A Google self-driving car maneuvers through the streets of in Washington, DC. Car makers want regulations, to protect themselves from liability, but who should create them?
A Google self-driving car maneuvers through the streets of in Washington, DC. Car makers want regulations, to protect themselves from liability, but who should create them? - 

Elon Musk wants to sell self-driving Teslas to the public in a couple of years. Jonathan Gitlin, automotive editor at Ars Technica, said that’s optimistic.

“From other people I spoken to in the industry, I think they would say probably five years away for most situations,” he said.

Gitlin said the technology is advancing rapidly and car makers want a specific kind of regulation.

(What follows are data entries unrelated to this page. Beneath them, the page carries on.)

(** C3, as the code has it: a [get] of a key at time t, right after a
    [set] of it at time [T0] with value [v], is a hit returning [v] when
    t <= T0 + ttl, the instant T0 + ttl included, and a miss when
    t > T0 + ttl. The same holds after any operations in between, as long
    as the entry set at [T0] is still stored (not evicted, deleted or
    overwritten): the hit raises hits and keeps the insertion time, the
    miss raises misses and removes the entry. *)
Theorem get_hits_until_ttl_exceeded (c : LRUCache.t T) key v T0 t rt :
  (get key t rt (set key v T0 c)).1 = (if T0 + ttl c <? t then None else Some v) ∧
  ∀ ops e,
    let c' := run (set key v T0 c) ops in
    JsMap.get key (cache c') = Some e → timestamp e = T0 → value e = v →
    (get key t rt c').1 = (if T0 + ttl c <? t then None else Some v) ∧
    counters (get key t rt c').2 =
      (let '(h, m, n) := counters c' in
       if T0 + ttl c <? t then (h, m + 1, n + 1) else (h + 1, m, n + 1)) ∧
    timestamp <$> JsMap.get key (cache (get key t rt c').2) =
      (if T0 + ttl c <? t then None else Some T0).
Proof.
  assert (∀ ops e,
    let c' := run (set key v T0 c) ops in
    JsMap.get key (cache c') = Some e → timestamp e = T0 → value e = v →
    (get key t rt c').1 = (if T0 + ttl c <? t then None else Some v) ∧
    counters (get key t rt c').2 =
      (let '(h, m, n) := counters c' in
       if T0 + ttl c <? t then (h, m + 1, n + 1) else (h + 1, m, n + 1)) ∧
    timestamp <$> JsMap.get key (cache (get key t rt c').2) =
      (if T0 + ttl c <? t then None else Some T0)) as Hgen.
  { intros ops e c' He HT Hv.
    destruct (get_stored key t rt c' e He) as (Hr & Hc & Hg).
    assert (expired c' t e = (T0 + ttl c <? t)) as Hexp.
    { unfold expired. rewrite HT.
      destruct (config_run (set key v T0 c) ops) as [Httl _].
      fold c' in Httl. rewrite Httl.
      assert (ttl (set key v T0 c) = ttl c) as ->
        by apply (config_apply c (Set_ key v T0)).
      destruct (Z.ltb_spec (ttl c) (t - T0)), (Z.ltb_spec (T0 + ttl c) t);
        done || lia. }
    rewrite Hexp in *. rewrite Hr, Hc, Hg, Hv.
    split_and!; [done..|]. destruct (T0 + ttl c <? t); simpl; [done|].
    by rewrite HT. }
  split; [|exact Hgen].
  apply (Hgen [] (mkCacheEntry v T0 1 T0)); [apply set_stored | done | done].
Qed.

(** C9, as the code has it: [has(key)] returns true exactly when a [get]
    of the key at the same instant is a hit; it never changes hits, misses,
    totalRequests or the response-time samples; when it returns true the
    whole cache (entries, their order, lastAccessed, accessCount, all
    statistics) is unchanged; when the key is stored but expired it removes
    the entry and lowers currentSize by one, as [get] does. *)
Theorem has_agrees_with_get key now rt (c : LRUCache.t T) :
  (has key now c).1 = is_hit (get key now rt c).1 ∧
  counters (has key now c).2 = counters c ∧
  responseTimes (has key now c).2 = responseTimes c ∧
  (has key now c).2 =
    (if (has key now c).1 then c
     else if JsMap.has key (cache c) then drop_key c key else c).
Proof.
  unfold JsMap.has.
  destruct (JsMap.get key (cache c)) as [e|] eqn:He.
  - destruct (get_stored key now rt c e He) as (-> & _ & _).
    rewrite (has_stored key now c e He).
    by destruct (expired c now e).
  - unfold has, get. simpl. by rewrite He.
Qed.
End Facts.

“If you talk to the car companies," he said, "Obviously they just want one sort of set of tests they can pass for everybody.”

Gitlin said things aren't there, yet. Volvo, Google and others are testing different technologies and they want to keep the intellectual property. Another monkey wrench is who’s going to regulate these cars. Will it be the federal government? The states?

Chandra Bhat, director of the Center for Transportation Research at the University of Texas at Austin, said it's uncharted territory.

“You have multiple entities regulating these things," he said. "And with self-driving vehicles, it really starts to blur these distinctions.”

Car makers want to make sure self-driving cars are safe, both for the people in them and to protect themselves from lawsuits.